Pauline Marie Armande Aglaé Craven (née Ferron de La Ferronnays; 12 April 1808 – 1 April 1891) was a French writer.

==Early life==
She was born in London, the daughter of comte Auguste de La Ferronnays, a Breton nobleman. Her father was a close friend of the duc de Bern, whom he accompanied on his return to France in 1814. He and his wife were attached to the court of Charles X at the Tuileries, but a momentary quarrel with the duc de Bern made retirement imperative to the comte's sense of honor.

De La Ferronnays was appointed ambassador to St. Petersburg, and in 1827 became foreign minister in Paris. Pauline was thus brought up in high social surroundings, but she derived her strongest impressions from the group of Catholic thinkers that gathered around Lamennais.

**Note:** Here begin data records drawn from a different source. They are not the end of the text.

Lemma write_fail_run (data : list byte) :
  forall (k : nat) (ev : @tx_event TXE) (rest_tx : list tx_event) (s : @st RXE TXE),
  k < List.length data -> tx s = repeat TxAccept k ++ ev :: rest_tx -> ev <> TxAccept ->
  rx (snd (write data s)) = rx s
  /\ tx (snd (write data s)) = rest_tx
  /\ written (snd (write data s)) = written s ++ firstn k data
  /\ fst (write data s) = match ev with
                          | TxErr e => Err (Other (UartWrite e))
                          | _ => Err WouldBlock
                          end.
Proof.
  induction data as [|b data IH]; intros k ev rest_tx s Hk Htx Hev; [simpl in Hk; lia|].
  destruct k as [|k].
  - simpl in Htx. simpl write. unfold bind, putc. rewrite Htx.
    destruct ev as [|e|]; [contradiction | |]; simpl; rewrite app_nil_r;
      repeat split; reflexivity.
  - simpl in Htx, Hk.
    assert (Hp : putc b s = (Ok tt, mkSt (rx s) (repeat TxAccept k ++ ev :: rest_tx)
                                          (written s ++ [b]) (log s ++ [Completed])))
      by (unfold putc; rewrite Htx; reflexivity).
    simpl write. rewrite (bind_ok _ _ s tt _ Hp).
    destruct (IH k ev rest_tx
      (mkSt (rx s) (repeat TxAccept k ++ ev :: rest_tx) (written s ++ [b]) (log s ++ [Completed]))
      ltac:(lia) eq_refl Hev) as [H1 [H2 [H3 H4]]].
    simpl in H1, H3. rewrite H1, H3, <- app_assoc. repeat split; assumption.
Qed.

(** [write] puts the bytes in order and stops at the first [write] call of
    the transmitter that does not succeed: the bytes before it are written,
    none after it is tried, the receive side is not touched, and the
    failure comes back as [UartWrite] or would-block. *)
Theorem write_stops_at_first_failure (data : list byte) :
  forall (k : nat) (ev : @tx_event TXE) (rest_tx : list tx_event) (s : @st RXE TXE),
  k < List.length data -> tx s = repeat TxAccept k ++ ev :: rest_tx -> ev <> TxAccept ->
  rx (snd (write data s)) = rx s
  /\ tx (snd (write data s)) = rest_tx
  /\ written (snd (write data s)) = written s ++ firstn k data
  /\ fst (write data s) = match ev with
                          | TxErr e => Err (Other (UartWrite e))
                          | _ => Err WouldBlock
                          end.
Proof. exact (write_fail_run data). Qed.


(** [write_command] ([Writer::write_str] over the pieces of the format)
    behaves like one [write] of the whole formatted line: with a transmitter
    that accepts [k] bytes and then fails, exactly the first [k] bytes of
    the line are written and the failure is returned, with nothing read. *)
Theorem write_command_stops_at_first_failure (command : list fmt_piece)
      (k : nat) (ev : @tx_event TXE) (rest_tx : list tx_event) (s : @st RXE TXE) :
  let line := List.concat (map piece_bytes command) in
  k < List.length line -> tx s = repeat TxAccept k ++ ev :: rest_tx -> ev <> TxAccept ->
  rx (snd (write_command command s)) = rx s
  /\ written (snd (write_command command s)) = written s ++ firstn k line
  /\ fst (write_command command s) = match ev with
                                     | TxErr e => Err (Other (UartWrite e))
                                     | _ => Err WouldBlock
                                     end.
Proof.
  intros line Hk Htx Hev. rewrite write_command_as_write_at.
  destruct (write_fail_run line k ev rest_tx s Hk Htx Hev) as [H1 [_ [H3 H4]]].
  repeat split; assumption.
Qed.

(** ** Matching a reply *)

(** [expect data] on a reply that starts with [data] succeeds, reading
    exactly those bytes and writing nothing. *)
Theorem expect_consumes_expected (data : list byte) :
  forall (rest : list (@rx_event RXE)) (s : @st RXE TXE),
  rx s = map RxByte data ++ rest ->
  fst (expect data s) = Ok tt /\ rx (snd (expect data s)) = rest
  /\ written (snd (expect data s)) = written s /\ tx (snd (expect data s)) = tx s.
Proof.
  induction data as [|b data IH]; intros rest s Hrx.
  - simpl in *. rewrite Hrx. repeat split; reflexivity.
  - simpl in Hrx |- *.
    rewrite (bind_ok _ _ s b _ (getc_byte s b _ Hrx)), eqb_refl_byte.
    destruct (IH rest (record_read (map RxByte data ++ rest) Completed s) eq_refl)
      as [H1 [H2 [H3 H4]]].
    repeat split; assumption.
Qed.

(** A read failure met while [expect] is still matching is returned as the
    [UartRead] error that wraps it; the bytes after it stay unread. *)
Theorem expect_read_error (pre : list byte) (d : byte) (data' : list byte)
      (e : RXE) (rest : list (@rx_event RXE)) (s : @st RXE TXE) :
  rx s = map RxByte pre ++ RxErr e :: rest ->
  fst (expect (pre ++ d :: data') s) = Err (Other (UartRead e))
  /\ rx (snd (expect (pre ++ d :: data') s)) = rest.
Proof.
  revert s; induction pre as [|a pre IH]; intros s Hrx.
  - simpl in *.
    assert (Hg : getc s = (Err (Other (UartRead e)), record_read rest Failed s))
      by (unfold getc; rewrite Hrx; reflexivity).
    rewrite (bind_err _ _ s _ _ Hg). split; reflexivity.
  - simpl in Hrx |- *.
    rewrite (bind_ok _ _ s a _ (getc_byte s a _ Hrx)), eqb_refl_byte.
    apply IH; reflexivity.
Qed.

(** ** Reading lines *)

Lemma no_crlf_app_l (l1 l2 : list byte) : no_crlf (l1 ++ l2) = true -> no_crlf l1 = true.
Proof.
  induction l1 as [|a l1 IH]; [reflexivity|].
  destruct l1 as [|b l1]; [reflexivity|].
  cbn [app no_crlf]. intros H; apply andb_prop in H as [H1 H2].
  rewrite H1; simpl; apply IH; exact H2.
Qed.

Lemma no_crlf_snoc_CR (l : list byte) : no_crlf l = true -> no_crlf (l ++ [CR]) = true.
Proof.
  induction l as [|a l IH]; [reflexivity|].
  destruct l as [|b l].
  - intros _; simpl; rewrite is_crlf_CR; reflexivity.
  - cbn [app no_crlf]. intros H; apply andb_prop in H as [H1 H2].
    rewrite H1; simpl; apply IH; exact H2.
Qed.

Lemma no_crlf_x00 (l : list byte) : no_crlf l = true -> no_crlf (x00 :: l) = true.
Proof.
  destruct l as [|b l]; intros H; [reflexivity|].
  change (negb (is_crlf x00 b) && no_crlf (b :: l) = true); rewrite H; reflexivity.
Qed.

Lemma from_utf8_valid (v : list byte) : utf8_valid v = true -> from_utf8 v = Ok v.
Proof. unfold utf8_valid, from_utf8; destruct (run_utf8_validation 0 v); congruence. Qed.

(** [read_line::<N>] on a valid UTF-8 line without CR LF inside: the line
    comes back (behind the NUL of [last[0]]) and the reply after its CR LF
    is left unread when it has fewer than [N] bytes; with [N] bytes or more
    it fails with [BufferOverflow], so the longest line it accepts has
    [N - 1] bytes. *)
Theorem read_line_capacity (N : nat) (content : list byte) (rest : list (@rx_event RXE))
      (s : @st RXE TXE) :
  rx s = map RxByte (content ++ [CR; LF]) ++ rest ->
  no_crlf content = true -> utf8_valid content = true ->
  (List.length content < N ->
     fst (read_line N s) = Ok (x00 :: content) /\ rx (snd (read_line N s)) = rest)
  /\ (N <= List.length content -> fst (read_line N s) = Err (Other BufferOverflow)).
Proof.
  intros Hrx Hno Hutf. rewrite read_line_unfold.
  assert (Hno0 : no_crlf (x00 :: content) = true) by (apply no_crlf_x00; exact Hno).
  assert (Hlen : List.length content + 2 <= List.length (rx s)).
  { rewrite Hrx, length_app, length_map, length_app; simpl. lia. }
  split; intros HN.
  - destruct (read_line_loop_line N content rest (S (List.length (rx s))) x00 [] s
                Hrx Hno0 ltac:(simpl; lia) ltac:(lia)) as [H1 H2].
    destruct (read_line_loop N (S (List.length (rx s))) x00 [] s) as [r s'] eqn:E.
    simpl in H1, H2; subst r.
    rewrite (bind_ok _ _ s _ s' E), from_utf8_valid
      by (rewrite utf8_valid_nul; exact Hutf).
    split; [reflexivity | exact H2].
  - set (line := content ++ [CR]).
    assert (Hline : no_crlf line = true) by (apply no_crlf_snoc_CR; exact Hno).
    assert (Hll : S N <= List.length line) by (unfold line; rewrite length_app; simpl; lia).
    set (pre := firstn (S N) line).
    assert (Hrx' : rx s = map RxByte pre ++ (map RxByte (skipn (S N) line ++ [LF]) ++ rest)).
    { rewrite Hrx, app_assoc, <- map_app, app_assoc.
      unfold pre. rewrite firstn_skipn. unfold line. rewrite <- app_assoc. reflexivity. }
    assert (Hpre : List.length pre = S N) by (unfold pre; rewrite length_firstn; lia).
    assert (Hnopre : no_crlf (x00 :: pre) = true).
    { apply no_crlf_x00. apply (no_crlf_app_l _ (skipn (S N) line)).
      unfold pre; rewrite firstn_skipn; exact Hline. }
    destruct (read_line_loop_overflow N pre _ (S (List.length (rx s))) x00 [] s Hrx'
                ltac:(intros E; rewrite E in Hpre; discriminate) Hnopre
                ltac:(simpl; lia) ltac:(lia)) as [H1 _].
    destruct (read_line_loop N (S (List.length (rx s))) x00 [] s) as [r s'] eqn:E.
    simpl in H1; subst r.
    rewrite (bind_err _ _ s _ s' E). reflexivity.
Qed.

Lemma read_line_loop_block N (pre : list byte) (rest : list (@rx_event RXE)) :
  forall fuel last1 acc (s : @st RXE TXE),
  rx s = map RxByte pre ++ RxBlock :: rest -> no_crlf (last1 :: pre) = true ->
  List.length acc + List.length pre <= N -> List.length pre < fuel ->
  fst (read_line_loop N fuel last1 acc s) = Err WouldBlock
  /\ rx (snd (read_line_loop N fuel last1 acc s)) = rest.
Proof.
  induction pre as [|b pre IH]; intros fuel last1 acc s Hrx Hno Hlen Hfuel;
    (destruct fuel as [|fuel]; [simpl in Hfuel; lia|]); cbn [read_line_loop].
  - simpl in Hrx.
    assert (Hg : getc s = (Err WouldBlock, record_read rest Blocked s))
      by (unfold getc; rewrite Hrx; reflexivity).
    rewrite (bind_err _ _ s _ _ Hg). split; reflexivity.
  - apply no_crlf_cons2 in Hno as [Hb Hno].
    rewrite (bind_ok _ _ s b _ (getc_byte s b _ Hrx)), Hb.
    simpl in Hlen. rewrite (vec_push_ok N acc last1) by lia.
    apply IH; [reflexivity | exact Hno | rewrite length_app; simpl; lia | simpl in Hfuel; lia].
Qed.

In 1828 her father was sent to Rome, and Pauline, at the suggestion of the art critic Alexis Rio, made her first literary essay with a description of the emotions that she experienced on a visit to the catacombs. During the July Revolution, M. de La Ferronnays resigned his position, and retired with his family to Naples. Here Pauline met her future husband, Augustus Craven, who was then attached to the British embassy. His father, Richard Keppel Craven, the well-known supporter of Queen Caroline, objected to his son's marriage, as Augustus didn't have an income to support such a wife; but his scruples were overcome, and immediately after the marriage (1834) Augustus Craven joined the Roman Catholic Church.

==Literary career==
Mrs. Craven's family life was depicted in Le Récit d'une Sœur as especially tender and intimate. She suffered several severe bereavements in the years following her marriage. The Cravens lived abroad until 1851, the year in which Keppel Richard Craven died. His son's diplomatic career appeared unsuccessful. He stood unsuccessfully for election to Parliament for Dublin in 1852 after which he retired to private life. The family went to live in Naples in 1853. Mrs. Craven then began to write the history of the family life of the La Ferronnays between 1830 and 1836. Its focus was the love story of her brother Albert and his wife Alexandrine. This book, Le Récit d'une Sœur (1866, English translation 1868), was enthusiastically received and was awarded a prize by the French Academy.

Strained circumstances made it vital that Mrs. Craven earn money by writing. Anne Severin appeared in 1868, Fleurange in 1871, Le Mot de l'énigme in 1874, and Le Valbriant (Eng. trans., Lucia) in 1886. Among her miscellaneous works are La Sœur Natalie Narischkin (1876), Deux Incidents de la question catholique en Angleterre (1875) and Lady Georgiana Fullerton, sa vie et ses œuvres (1888). Mrs. Craven's charming personality won her many friends; she was a frequent guest of Lord Palmerston, Lord Ellesmere and Lord Granville.

Before his death in 1884, her husband translated her correspondence with Lord Palmerston and her correspondence with the Prince Consort into French. She died in Paris on 1 April 1891.